The change is simple: Keep the exact same data structure as above, expect that all the count min sketches stored for levels $i\gt0$ are replaced by count min sketches with error probability $1/4$ instead of $1/U^2$ . The count min sketch at the leaves still has error probability $1/U^2$ . The query algorithm and update algorithm remains the same.

The space usage is $O(\frac{1}{\epsilon}\log U)$ as each internal level new uses space only $O(\frac{1}{\epsilon})$ .

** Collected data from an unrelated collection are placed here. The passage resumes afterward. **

Lemma chunks8_length fuel v : (length v <= fuel)%nat -> (length (chunks8 fuel v) <= length v)%nat /\
  forall b, chunks8 fuel v !! b = if decide (8 * b < length v)%nat then Some (take 8 (drop (8 * b) v)) else None.
Proof.
  revert v. induction fuel as [|fuel IH]; intros v Hf.
  { destruct v; [|cbn in Hf; lia]. split; [cbn; lia|]. intros b. by case_decide; [cbn in *; lia|]. }
  destruct v as [|o v]; [split; [cbn; lia|]; intros b; by case_decide; [cbn in *; lia|]|].
  destruct (IH (drop 8 (o :: v))) as [IHl IHb]; [rewrite length_drop; cbn in *; lia|].
  cbn [chunks8]. split; [rewrite length_drop in IHl; cbn [length] in *; lia|].
  intros [|b]; [by case_decide; [|cbn in *; lia]|].
  change ((take 8 (o :: v) :: chunks8 fuel (drop 8 (o :: v))) !! S b) with (chunks8 fuel (drop 8 (o :: v)) !! b).
  rewrite IHb, drop_drop, length_drop. replace (8 + 8 * b)%nat with (8 * S b)%nat by lia.
  repeat case_decide; done || lia.
Qed.

(** The mask bytes that are written. *)
Lemma mask_bytes c :
  clean (vout c) -> zlen (vout c) < 2 ^ 31 ->
  let chs := chunks8 (length (vout c)) (drop 2 (vout c)) in
  CalcMaskSize c = (zlen chs, count_unspent chs) /\ chunks_ok chs /\
  forall s, foldl (fun s b => ser_writedata8 s (avail_byte c b)) s (seq 0 (length chs)) = s ++ (chunk_byte <$> chs).
Proof.
  intros Hc Hz chs. assert (length (drop 2 (vout c)) <= length (vout c))%nat as Hf by (rewrite length_drop; lia).
  destruct (chunks8_length _ _ Hf) as [Hl Hb]. fold chs in Hl, Hb.
  pose proof (chunks8_ok _ _ Hf (clean_drop _ 2 Hc)) as Hok. fold chs in Hok.
  split; [|split; [done|]].
  - unfold CalcMaskSize. rewrite mask_loop_spec by (done || (fold chs; unfold zlen in *; lia)). fold chs. f_equal.
    destruct (drop 2 (vout c)) eqn:Ed; [|lia]. subst chs. by destruct (length (vout c)).
  - assert (avail_byte c <$> seq 0 (length chs) = chunk_byte <$> chs) as Ebytes.
    { apply list_eq. intros i. rewrite !list_lookup_fmap, Hb. case_decide as Hi.
      - rewrite lookup_seq_lt; [|apply lookup_lt_is_Some; rewrite Hb; case_decide; [by eexists|lia]].
        cbn [fmap option_fmap option_map]. unfold avail_byte, chunk_byte. by rewrite drop_drop.
      - rewrite lookup_seq_ge; [done|]. apply lookup_ge_None. rewrite Hb. by case_decide. }
    rewrite <- Ebytes. assert (Forall (fun b => 0 <= avail_byte c b < 256) (seq 0 (length chs))) as Hr.
    { apply Forall_forall. intros b _. apply chunk_byte_range. rewrite length_take. lia. }
    clear -Hr. induction Hr as [|b bs Hb Hr IH]; intros s; cbn [foldl fmap list_fmap]; [by rewrite app_nil_r|].
    rewrite IH. unfold ser_writedata8. rewrite <- app_assoc. f_equal. rewrite u8_id by lia. cbn [le_bytes app].
    f_equal. by apply Z.mod_small.
Qed.
Definition set_coins (d : cache_data) (m : gmap uint256 CCoinsCacheEntry) (usage : Z) : cache_data :=
  {| hasModifier := hasModifier d; hashBlock := hashBlock d; cacheCoins := m; hashAnchor := hashAnchor d;
     cacheAnchors := cacheAnchors d; cacheNullifiers := cacheNullifiers d; cachedCoinsUsage := usage |}.
Definition set_anchors (d : cache_data) (ty : ShieldedType) (m : gmap uint256 CAnchorsCacheEntry) (usage : Z)
  : cache_data :=
  {| hasModifier := hasModifier d; hashBlock := hashBlock d; cacheCoins := cacheCoins d; hashAnchor := hashAnchor d;
     cacheAnchors := upd (cacheAnchors d) ty m; cacheNullifiers := cacheNullifiers d; cachedCoinsUsage := usage |}.
Definition set_nullifiers (d : cache_data) (ty : ShieldedType) (m : gmap uint256 CNullifiersCacheEntry) : cache_data :=
  {| hasModifier := hasModifier d; hashBlock := hashBlock d; cacheCoins := cacheCoins d; hashAnchor := hashAnchor d;
     cacheAnchors := cacheAnchors d; cacheNullifiers := upd (cacheNullifiers d) ty m;
     cachedCoinsUsage := cachedCoinsUsage d |}.
Definition set_hashAnchor (d : cache_data) (ty : ShieldedType) (h : uint256) : cache_data :=
  {| hasModifier := hasModifier d; hashBlock := hashBlock d; cacheCoins := cacheCoins d;
     hashAnchor := upd (hashAnchor d) ty h; cacheAnchors := cacheAnchors d;
     cacheNullifiers := cacheNullifiers d; cachedCoinsUsage := cachedCoinsUsage d |}.
Definition set_hashBlock (d : cache_data) (h : uint256) : cache_data :=
  {| hasModifier := hasModifier d; hashBlock := h; cacheCoins := cacheCoins d; hashAnchor := hashAnchor d;
     cacheAnchors := cacheAnchors d; cacheNullifiers := cacheNullifiers d; cachedCoinsUsage := cachedCoinsUsage d |}.
Definition set_modifier (d : cache_data) (b : bool) : cache_data :=
  {| hasModifier := b; hashBlock := hashBlock d; cacheCoins := cacheCoins d; hashAnchor := hashAnchor d;
     cacheAnchors := cacheAnchors d; cacheNullifiers := cacheNullifiers d; cachedCoinsUsage := cachedCoinsUsage d |}.

(** A new cache. *)
Definition empty_cache : cache_data :=
  {| hasModifier := false; hashBlock := uint256_null; cacheCoins := ∅; hashAnchor := fun _ => uint256_null;
     cacheAnchors := fun _ => ∅; cacheNullifiers := fun _ => ∅; cachedCoinsUsage := 0 |}.

(** *** Receiving a batch: one entry at a time *)

(** The body of the loop over [mapCoins]; the state is [cacheCoins] and the usage. *)
Definition batch_coin (st : gmap uint256 CCoinsCacheEntry * Z) (it : uint256 * CCoinsCacheEntry)
  : res cache_fail (gmap uint256 CCoinsCacheEntry * Z) :=
  let '(m, usage) := st in
  let '(txid, child) := it in
  if DIRTY child then
    match m !! txid with
    | None =>
        if IsPruned (coins child) then Ok (m, usage)
        else if FRESH child then
          Ok (<[txid := {| coins := coins child; DIRTY := true; FRESH := true |}]> m,
              u64 (usage + coins_usage (coins child)))
        else Err assertion
    | Some us =>
        if FRESH us && IsPruned (coins child) then
          Ok (delete txid m, u64 (usage - coins_usage (coins us)))
        else
          Ok (<[txid := {| coins := coins child; DIRTY := true; FRESH := FRESH us |}]> m,
              u64 (u64 (usage - coins_usage (coins us)) + coins_usage (coins child)))
    end
  else Ok (m, usage).

(** The body of [BatchWriteAnchors]. *)
Definition batch_anchor (st : gmap uint256 CAnchorsCacheEntry * Z) (it : uint256 * CAnchorsCacheEntry)
  : gmap uint256 CAnchorsCacheEntry * Z :=
  let '(m, usage) := st in
  let '(rt, child) := it in
  if anchor_DIRTY child then
    match m !! rt with
    | None =>
        (<[rt := {| entered := entered child; tree := tree child; anchor_DIRTY := true |}]> m,
         u64 (usage + tree_usage (tree child)))
    | Some parent =>
        if negb (Bool.eqb (entered parent) (entered child)) then
          (<[rt := {| entered := entered child; tree := tree parent; anchor_DIRTY := true |}]> m, usage)
        else (m, usage)
    end
  else (m, usage).

(** The body of [BatchWriteNullifiers]. *)
Definition batch_nullifier (m : gmap uint256 CNullifiersCacheEntry) (it : uint256 * CNullifiersCacheEntry)
  : gmap uint256 CNullifiersCacheEntry :=
  let '(nf, child) := it in
  if nullifier_DIRTY child then
    match m !! nf with
    | None => <[nf := {| spent := spent child; nullifier_DIRTY := true |}]> m
    | Some parent =>
        if negb (Bool.eqb (spent parent) (spent child)) then
          <[nf := {| spent := spent child; nullifier_DIRTY := true |}]> m
        else m
    end
  else m.

Fixpoint batch_coins (st : gmap uint256 CCoinsCacheEntry * Z) (l : list (uint256 * CCoinsCacheEntry))
  : res cache_fail (gmap uint256 CCoinsCacheEntry * Z) :=
  match l with
  | [] => Ok st
  | it :: l => let? st := batch_coin st it in batch_coins st l
  end.

Definition batch_anchors := foldl batch_anchor.
Definition batch_nullifiers := foldl batch_nullifier.

End Data.

Arguments mk_cache {_ _} _ _.
Arguments data {_ _} _.
Arguments base {_ _} _.

(** ** [CCoinsViewCache] *)

Section Cache.
Context `{CacheParams} {V : Type} `{!CCoinsView V}.
Implicit Types c : CCoinsViewCache V.
(* ===== verification/CoinsViewProps.v ===== *)
(** * The cache refines an abstract set of unspent outputs

    What a view promises to its clients ([CCoinsViewLaws]), stated on the abstract state
    [view]; the database and the cache over any lawful view keep the promise, and the
    operations of the cache are the corresponding changes of the abstract state. *)

From stdpp Require Import gmap.
From S2P Require Import Prelude Compressor Coins CoinsView.

(** ** The abstract state *)

(** Entries without unspent outputs count as absent. *)
Definition live (x : option CCoins) : option CCoins :=
  c ← x; if IsPruned c then None else Some c.

Section Views.
Context `{CacheParams}.

Record view := mk_view {
  utxo : uint256 -> option CCoins;
  nullifier_spent : ShieldedType -> uint256 -> bool;
  anchor_tree : ShieldedType -> uint256 -> option Tree;
  best_block : uint256;
  best_anchor : ShieldedType -> uint256
}.

(** Views are compared pointwise. *)
#[export] Instance view_equiv : Equiv view := fun a b =>
  (forall t, utxo a t = utxo b t) /\ (forall ty n, nullifier_spent a ty n = nullifier_spent b ty n) /\
  (forall ty r, anchor_tree a ty r = anchor_tree b ty r) /\ best_block a = best_block b /\
  (forall ty, best_anchor a ty = best_anchor b ty).

#[export] Instance view_equivalence : Equivalence (≡@{view}).
Proof.
  split.
  - intros a. by repeat split.
  - intros a b (H1 & H2 & H3 & H4 & H5). by repeat split.
  - intros a b d (H1 & H2 & H3 & H4 & H5) (K1 & K2 & K3 & K4 & K5).
    split; [|split; [|split; [|split]]]; intros; congruence || (etrans; eauto).
Qed.

#[export] Instance utxo_proper : Proper ((≡) ==> (=) ==> (=)) utxo.
Proof. intros a b (E & _) t ? <-. apply E. Qed.
#[export] Instance nullifier_spent_proper : Proper ((≡) ==> (=) ==> (=) ==> (=)) nullifier_spent.
Proof. intros a b (_ & E & _) ty ? <- n ? <-. apply E. Qed.
#[export] Instance anchor_tree_proper : Proper ((≡) ==> (=) ==> (=) ==> (=)) anchor_tree.
Proof. intros a b (_ & _ & E & _) ty ? <- r ? <-. apply E. Qed.
#[export] Instance best_block_proper : Proper ((≡) ==> (=)) best_block.
Proof. by intros a b (_ & _ & _ & E & _). Qed.
#[export] Instance best_anchor_proper : Proper ((≡) ==> (=) ==> (=)) best_anchor.
Proof. intros a b (_ & _ & _ & _ & E) ty ? <-. apply E. Qed.

(** What a batch means: its dirty entries replace what was there. *)
Definition apply_batch (b : batch) (w : view) : view := {|
  utxo t := match b_coins b !! t with
            | Some e => if DIRTY e then live (Some (coins e)) else utxo w t
            | None => utxo w t
            end;
  nullifier_spent ty n := match b_nullifiers b ty !! n with
            | Some e => if nullifier_DIRTY e then spent e else nullifier_spent w ty n
            | None => nullifier_spent w ty n
            end;
  anchor_tree ty r := match b_anchors b ty !! r with
            | Some e => if anchor_DIRTY e then (if entered e then Some (tree e) else None) else anchor_tree w ty r
            | None => anchor_tree w ty r
            end;
  best_block := b_hashBlock b;
  best_anchor := b_hashAnchor b
|}.

(** Anchors of a batch or a cache: stored under their root, and the empty tree is never
    removed. *)
Definition anchors_ok (ty : ShieldedType) (m : gmap uint256 CAnchorsCacheEntry) : Prop :=
  map_Forall (fun r e => tree_root ty (tree e) = r /\ (r = (empty_root ty) -> entered e = true)) m.

(** ** The contract of a view *)

(** [known v t]: the view has looked [t] up before, so that a batch may contain an entry for
    it that is not fresh. *)
Class CCoinsViewLaws (V : Type) `{!CCoinsView V} := {
  view_inv : V -> Prop;
  view_of : V -> view;
  known : V -> uint256 -> Prop;
  view_anchor_root : forall v ty r t, view_inv v -> anchor_tree (view_of v) ty r = Some t -> tree_root ty t = r;
  view_empty_root : forall v ty, view_inv v -> anchor_tree (view_of v) ty (empty_root ty) = Some new_tree;
  GetCoins_law : forall v t r v', view_inv v -> GetCoins v t = (r, v') ->
    view_inv v' /\ view_of v' ≡ view_of v /\ live r = utxo (view_of v) t /\
    (forall t', known v t' -> known v' t') /\ (is_Some r -> known v' t);
  GetNullifier_law : forall v ty n r v', view_inv v -> GetNullifier v ty n = (r, v') ->
    view_inv v' /\ view_of v' ≡ view_of v /\ r = nullifier_spent (view_of v) ty n /\
    (forall t', known v t' -> known v' t');
  GetAnchorAt_law : forall v ty rt r v', view_inv v -> GetAnchorAt v ty rt = (r, v') ->
    view_inv v' /\ view_of v' ≡ view_of v /\ r = anchor_tree (view_of v) ty rt /\
    (forall t', known v t' -> known v' t');
  GetBestBlock_law : forall v r v', view_inv v -> GetBestBlock v = (r, v') ->
    view_inv v' /\ view_of v' ≡ view_of v /\ r = best_block (view_of v) /\
    (forall t', known v t' -> known v' t');
  GetBestAnchor_law : forall v ty r v', view_inv v -> GetBestAnchor v ty = (r, v') ->
    view_inv v' /\ view_of v' ≡ view_of v /\ r = best_anchor (view_of v) ty /\
    (forall t', known v t' -> known v' t')
}.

Similarly, the update time drops to $O(\log U)$ because each internal level costs $O(1)$ to update. For the correctness probability, note that the argument from the previous section only argues about queries made to the count min sketch at level $0$ , thus the correctness probability still holds.

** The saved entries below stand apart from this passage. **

(** [while (heightWalk > height)] *)
Fixpoint ancestor_loop (fuel : nat) (h : heap) (pindexWalk : ptr) (heightWalk height : Z)
  : res chain_fail ptr :=
  if negb (heightWalk >? height) then Ok pindexWalk
  else
    match fuel with
    | O => Err loop_bound
    | S fuel =>
        let? b := deref h pindexWalk in
        let heightSkip := GetSkipHeight heightWalk in
        let heightSkipPrev := GetSkipHeight (heightWalk - 1) in
        match pskip b with
        | Some s =>
            if (heightSkip =? height) ||
               ((heightSkip >? height) &&
                negb ((heightSkipPrev <? heightSkip - 2) && (heightSkipPrev >=? height)))
            then ancestor_loop fuel h s heightSkip height
            else
              match pprev b with
              | Some q => ancestor_loop fuel h q (heightWalk - 1) height
              | None => Err assert_failed
              end
        | None =>
            match pprev b with
            | Some q => ancestor_loop fuel h q (heightWalk - 1) height
            | None => Err assert_failed
            end
        end
    end.

Definition GetAncestor (h : heap) (p : ptr) (height : Z) : res chain_fail (option ptr) :=
  let? b := deref h p in
  if (height >? nHeight b) || (height <? 0) then Ok None
  else
    let? r := ancestor_loop (Z.to_nat (nHeight b - height)) h p (nHeight b) height in
    Ok (Some r).

Definition with_pskip (b : CBlockIndex) (s : option ptr) : CBlockIndex :=
  {| phashBlock := phashBlock b; pprev := pprev b; pskip := s; nHeight := nHeight b; nTime := nTime b; nBits := nBits b;
     nChainWork := nChainWork b; nTx := nTx b; nChainTx := nChainTx b; nStatus := nStatus b;
     nSequenceId := nSequenceId b; nSproutValue := nSproutValue b;
     nChainSproutValue := nChainSproutValue b; nSaplingValue := nSaplingValue b;
     nChainSaplingValue := nChainSaplingValue b |}.

Definition BuildSkip (h : heap) (p : ptr) : res chain_fail heap :=
  let? b := deref h p in
  match pprev b with
  | None => Ok h
  | Some q =>
      let? s := GetAncestor h q (GetSkipHeight (nHeight b)) in
      Ok (<[p := with_pskip b s]> h)
  end.

(** ** Median time *)

Definition nMedianTimeSpan : nat := 11.

(** The times of the last [n] blocks, newest first. *)
Fixpoint last_times (n : nat) (h : heap) (p : option ptr) : res chain_fail (list Z) :=
  match n, p with
  | S n, Some p =>
      let? b := deref h p in
      let? l := last_times n h (pprev b) in Ok (nTime b :: l)
  | _, _ => Ok []
  end.

Definition GetMedianTimePast (h : heap) (p : ptr) : res chain_fail Z :=
  let? l := last_times nMedianTimeSpan h (Some p) in
  let sorted := merge_sort Z.le l in
  match sorted !! (length sorted / 2)%nat with
  | Some m => Ok m
  | None => Err bad_pointer
  end.

(** ** Chain values *)

(** [UpdateChainValues]: the return value and the updated entry (the caller of the model adds
    a block for which it is false to the unlinked blocks). *)
Definition UpdateChainValues (h : heap) (b : CBlockIndex) : res chain_fail (bool * CBlockIndex) :=
  let set tx sprout sapling :=
    {| phashBlock := phashBlock b; pprev := pprev b; pskip := pskip b; nHeight := nHeight b; nTime := nTime b;
       nBits := nBits b; nChainWork := nChainWork b; nTx := nTx b; nChainTx := tx; nStatus := nStatus b;
       nSequenceId := nSequenceId b; nSproutValue := nSproutValue b; nChainSproutValue := sprout;
       nSaplingValue := nSaplingValue b; nChainSaplingValue := sapling |} in
  match pprev b with
  | Some q =>
      let? pb := deref h q in
      if negb (nChainTx pb =? 0) && negb (nTx b =? 0) then
        let sprout :=
          match nChainSproutValue pb, nSproutValue b with
          | Some x, Some y => Some (s64 (x + y))
          | _, _ => None
          end in
        let sapling :=
          match nChainSaplingValue pb with
          | Some x => Some (s64 (x + nSaplingValue b))
          | None => None
          end in
        Ok (true, set (u32 (nChainTx pb + nTx b)) sprout sapling)
      else Ok (false, set 0 None None)
  | None => Ok (true, set (nTx b) (nSproutValue b) (Some (nSaplingValue b)))
  end.

(** ** The active chain *)

(** [vChain], with [None] for a null pointer *)
Abbreviation CChain := (list (option positive)) (only parsing).

Definition chain_at (c : CChain) (nHeight : Z) : option ptr :=
  if (nHeight <? 0) || (nHeight >=? zlen c) then None else default None (c !! Z.to_nat nHeight).

Definition Genesis (c : CChain) : option ptr := if zlen c >? 0 then default None (c !! 0%nat) else None.
Definition Tip (c : CChain) : option ptr :=
  if zlen c >? 0 then default None (c !! (length c - 1)%nat) else None.
Definition Height (c : CChain) : Z := zlen c - 1.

The only thing changed is the query time due to more nodes in $\mathcal T$ being visited.

We want to bound the expected number of light nodes visited.

Define a light node $v$ its light depth $d(v)$ as the distance to its nearest heavy ancestor in $\mathcal T$ .

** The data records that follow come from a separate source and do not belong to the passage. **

Lemma median_past h p b : links_ok h -> h !! p = Some b -> exists m, GetMedianTimePast h p = Ok m.
Proof.
  intros Hl Hp. destruct (last_times_total nMedianTimeSpan h p b Hl Hp) as (l & El & Hlen).
  pose proof (Hl p b Hp) as [H0 _]. cbn in H0. unfold GetMedianTimePast. rewrite El. cbn [res_bind].
  pose proof (Permutation_length (sorting.merge_sort_Permutation Z.le l)) as Hpl.
  assert (length l / 2 < length l)%nat by (apply Nat.div_lt; unfold nMedianTimeSpan in *; lia).
  destruct (lookup_lt_is_Some_2 (sorting.merge_sort Z.le l) (length l / 2) ltac:(lia)) as [m Hm].
  exists m. by rewrite Hpl, Hm.
Qed.

(** On a well-formed tree whose blocks respect the limit, the required work of the next
    block is always computed (no failed assertion, division by zero or bad pointer), decodes
    without sign or overflow, and after the ingest period asks for a target not easier than
    the limit. *)
Theorem next_work_correct h pl b pblock params :
  pow_params_ok params -> links_ok h -> bits_ok (le_val (powLimit params)) h -> h !! pl = Some b ->
  exists c r, GetNextWorkRequired h (Some pl) pblock params = Ok c /\ 0 <= c < 2 ^ 32 /\
    SetCompact c = (r, false, false) /\
    (isRegTest params = true \/ TOP_INGEST_BLOCK <= u32 (nHeight b) ->
     lval r <= le_val (powLimit params)).
Proof.
  intros Hp Hl Hb Hpl. destruct (UintToArith256_spec _ (ok_limit _ Hp)) as [Hlo Hlv].
  pose proof (uint_ok_range _ Hlo) as Hlr. rewrite Hlv in Hlr.
  unfold GetNextWorkRequired. destruct (compact_of_spec _ Hlo) as (cl & rl & -> & Hcl & Hsl & Hrl & Hal).
  rewrite Hlv in Hal. pose proof (compact_approx_le (le_val (powLimit params)) _ (le_val (powLimit params)) ltac:(lia) Hal) as Hle.
  assert (exists c r, Ok (E := pow_fail) cl = Ok c /\ 0 <= c < 2 ^ 32 /\ SetCompact c = (r, false, false) /\
    (isRegTest params = true \/ TOP_INGEST_BLOCK <= u32 (nHeight b) -> lval r <= le_val (powLimit params))) as Hlimit.
  { exists cl, rl. split; [done|]. split; [done|]. split; [done|]. intros _. lia. }
  cbn [res_bind]. unfold lift_chain at 1. rewrite (deref_Ok _ _ _ Hpl). cbn [res_bind].
  assert (uint256_ok ingest_target_1 /\ uint256_ok ingest_target_2) as [Hi1 Hi2]
    by (split; (split; [repeat constructor; vm_compute; done|done])).
  destruct (negb (isRegTest params) && (u32 (nHeight b) <? TOP_INGEST_BLOCK - 99)) eqn:E1.
  { destruct (compact_of_spec _ (proj1 (UintToArith256_spec _ Hi1))) as (c & r & -> & Hc & Hs & _).
    exists c, r. split; [done|]. split; [done|]. split; [done|]. zbool. intros [?|?]; [congruence|lia]. }
  destruct (negb (isRegTest params) && (u32 (nHeight b) <? TOP_INGEST_BLOCK)) eqn:E2.
  { destruct (compact_of_spec _ (proj1 (UintToArith256_spec _ Hi2))) as (c & r & -> & Hc & Hs & _).
    exists c, r. split; [done|]. split; [done|]. split; [done|]. zbool. intros [?|?]; [congruence|lia]. }
  match goal with |- context [if ?x then Ok cl else _] => destruct x; [exact Hlimit|] end.
  match goal with |- context [if ?x then Ok cl else _] => destruct x; [exact Hlimit|] end.
  pose proof (ok_window _ Hp) as Hw. pose proof (ok_timespan _ Hp) as Hts. pose proof (ok_spacing _ Hp) as Hsp.
  destruct uint_zero_ok as [Hz Hz0].
  destruct (sum_targets_spec (le_val (powLimit params)) (Z.to_nat (nPowAveragingWindow params)) h pl b uint_zero)
    as (tot & first & -> & Hto & Htv & Hf); try done.
  { rewrite Hz0, Z2Nat.id by lia. pose proof (ok_limit_window _ Hp). lia. }
  rewrite Hz0, Z2Nat.id in Htv by lia. cbn [res_bind fst snd]. destruct first as [q|]; [|exact Hlimit].
  destruct (Hf q eq_refl) as [bq Hq]. rewrite u64_id by nia.
  destruct (uint_of_u64_spec (nPowAveragingWindow params) ltac:(nia)) as [Hwo Hwv].
  pose proof (uint_div_spec tot _ Hto Hwo) as Hd. rewrite Hwv in Hd.
  destruct (Z.eqb_spec (nPowAveragingWindow params) 0); [lia|]. destruct Hd as (avg & -> & Hao & Hav).
  destruct (median_past h pl b Hl Hpl) as [m1 ->]. destruct (median_past h q bq Hl Hq) as [m2 ->].
  cbn [lift_uint lift_chain res_bind].
  destruct (CalculateNextWorkRequired_spec params avg m1 m2 Hp Hao) as (c & r & -> & Hc & Hs & _ & Happ).
  { rewrite Hav. apply Z.div_le_upper_bound; nia. }
  exists c, r. split; [done|]. split; [done|]. split; [done|]. intros _.
  eapply compact_approx_le; [|exact Happ]. unfold scaled_target, window. pose proof (actual_timespan_bounds params m1 m2 Hp).
  destruct (timespan_bounds params Hp) as (_ & ? & ? & _). cbv zeta in *. pose proof (uint_ok_range avg Hao).
  split; [|apply Z.le_min_l]. apply Z.min_glb; [lia|]. apply Z.mul_nonneg_nonneg; [apply Z.div_pos; lia|lia].
Qed.

(** ** Concrete parameters *)

(** The main network, with a window of two blocks and without the ingest period. *)
Definition demo_params : PowParams := {|
  powLimit := replicate 30 0xff ++ [0x07; 0x00];
  nPowAllowMinDifficultyBlocksAfterHeight := None;
  nPowSetMinDifficultyAfterHeight := None;
  nPowAveragingWindow := 2;
  nPowMaxAdjustDown := 32;
  nPowMaxAdjustUp := 16;
  nPowTargetSpacing := 150;
  isRegTest := true
|}.

Lemma demo_params_ok : pow_params_ok demo_params.
Proof.
  split; try (vm_compute; done). split; [|done]. repeat constructor; vm_compute; done.
Qed.

Lemma demo_bits_ok : bits_ok (le_val (powLimit demo_params)) demo_tree.
Proof. intros p b Hp. demo_cases Hp; vm_compute; done. Qed.

Lemma CheckProofOfWork_correct_witness :
  CheckProofOfWork (replicate 28 7 ++ replicate 4 0) 0x1d00ffff demo_params = true.
Proof.
  apply (CheckProofOfWork_correct (replicate 28 7 ++ replicate 4 0) 0x1d00ffff demo_params).
  - split; [repeat constructor; vm_compute; done|done].
  - exact (ok_limit _ demo_params_ok).
  - lia.
  - eexists. split; [vm_compute; reflexivity|]. vm_compute. done.
Defined.

Lemma GetBlockProof_correct_witness :
  exists w, GetBlockProof 0x1d00ffff = Ok w /\ uint_ok w /\ lval w = 0x100010001.
Proof.
  destruct (GetBlockProof_correct 0x1d00ffff ltac:(lia)) as (w & Hw & Hok & Hv). exists w.
  split; [exact Hw|]. split; [exact Hok|]. rewrite Hv. vm_compute. reflexivity.
Defined.

Lemma difficulty_adjustment_witness :
  exists c r, CalculateNextWorkRequired (uint_shl (uint_of_u64 1) 200) 1000 400 demo_params = Ok c /\
    SetCompact c = (r, false, false) /\ lval r <= 2 ^ 200 / 300 * 375.
Proof.
  assert (uint_ok (uint_shl (uint_of_u64 1) 200)) as Ha.
  { split; [|reflexivity]. repeat constructor; vm_compute; done. }
  destruct (difficulty_adjustment demo_params _ 1000 400 demo_params_ok Ha ltac:(vm_compute; done) ltac:(lia) ltac:(lia))
    as (c & r & Hc & _ & Hs & [_ Hr] & _). exists c, r. split; [exact Hc|]. split; [exact Hs|].
  replace (2 ^ 200 / 300 * 375) with (next_target demo_params (lval (uint_shl (uint_of_u64 1) 200)) (1000 - 400)) by (vm_compute; reflexivity). exact Hr.
Defined.

Lemma next_work_correct_witness :
  exists c r, GetNextWorkRequired demo_tree (Some 6%positive) None demo_params = Ok c /\ 0 <= c < 2 ^ 32 /\
    SetCompact c = (r, false, false) /\
    (isRegTest demo_params = true \/ TOP_INGEST_BLOCK <= u32 3 -> lval r <= le_val (powLimit demo_params)).
Proof.
  exact (next_work_correct demo_tree 6 _ None demo_params demo_params_ok demo_links demo_bits_ok eq_refl).
Defined.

Consider all light nodes at levels $i\ge2$ . Let $V$ be the set of such nodes. If we visit such a node, we spend $O(1)$ time making two queries to a count min sketch. Thus if we define an indicator random variable $X_v$ for each such node $v\in V$ , taking the value 1 if $v$ is visited by the query algorithm, and 0 otherwise, then the expected time spend on visiting all light nodes $v\in V$ is

O(\mathbb E[\sum_{v\in V}X_v])=O(\sum_{v\in V}\mathbb E[X_v])=O(\sum_{v\in V}\Pr[v\text{ is visited}]).

Thus we need to bound $\Pr[v\text{ is visited}]$ . For this, the trick is to use the light depth.

Let $V_i\subseteq V$ be the set of nodes in $V$ with light depth $i$ for $i=1,\cdots,\log U$ . Then we have

O(\sum_{v\in V}\Pr[v\text{ is visited}])=O(\sum_{i=1}^{\log U}\sum_{v\in V_i}\Pr[v\text{ is visited}]).

Let $v\in V_i$ and consider $\Pr[v\text{ is visited}]$ .

For $v$ to be visited, it must be the case that query made in every single ancestor up to its nearest heavy ancestor failed, i.e. returned an estimate that was off by at least $\epsilon'||f||_1$ .
Since these queries to $d(v)=i$ independent count min data structures with failure probability $1/4$ each, the probability they all fail is at most $1/4^i$ .
Hence, we have
$O(\sum_{i=1}^{\log U}\sum_{v\in V_i}\Pr[v\text{ is visited}])=O(\sum_{i=1}^{\log U}\sum_{v\in V_i}4^{-i}).$

Next we bound $|V_i|$ . (By examine a heavy node)

Any heavy node can be the nearest heavy ancestor of at most $2^i$ light nodes with light depth $i$ . This is trivial because any node has no more than $2^i$ descendants $i$ levels down.
By observation 1, there are no more than $O(\epsilon^{-1}\log U)$ heavy nodes in $\mathcal T$ and therefore we have $|V_i|\le O(2^i\epsilon^{-1}\log U)$ .
We thus conclude that
$O(\mathbb E[\sum_{v\in V}X_v])=O(\sum_{i=1}^{\log U}\sum_{v\in V_i}4^{-i})=O(\sum_{i=1}^{\log U}2^i4^{-i}\frac{1}{\epsilon}\log U)\\ =O(\frac{1}{\epsilon}\log U\sum_{i=1}^{\log U}2^{-i})=O(\frac{1}{\epsilon}\log U\sum_{i=1}^{\log U}2^{-i})=O(\epsilon^{-1}\log U)$
as claimed.

It remains to bound the cost of the queries made in light nodes at level $i=1$ . Recall that these query the data structure at level $0$ which had an error probability of $1/U^2$ , and thus the cost of visiting such a light node is $O(\log U)$ rather than $O(1)$ . If we this time define $V_i$ as the set of light nodes at level $1$ that have a light depth of $i$ , then by argument similar to above, the expected time spend visiting nodes $v\in V_i$ is $O(\sum_{i=1}^{\log U}|V_i|4^{-i}\log U)$ .

Fortunately, the new sets $V_i$ are a factor $\log U$ smaller than before. To see this, note that any node in $V_i$ must have its nearest heavy ancestor at level exactly $1+i$ . But observation 1 tells that there are only $O(\frac{1}{\epsilon})$ heavy nodes at level $i+1$ , and each such node has only $2^i$ descendants at level $1$ .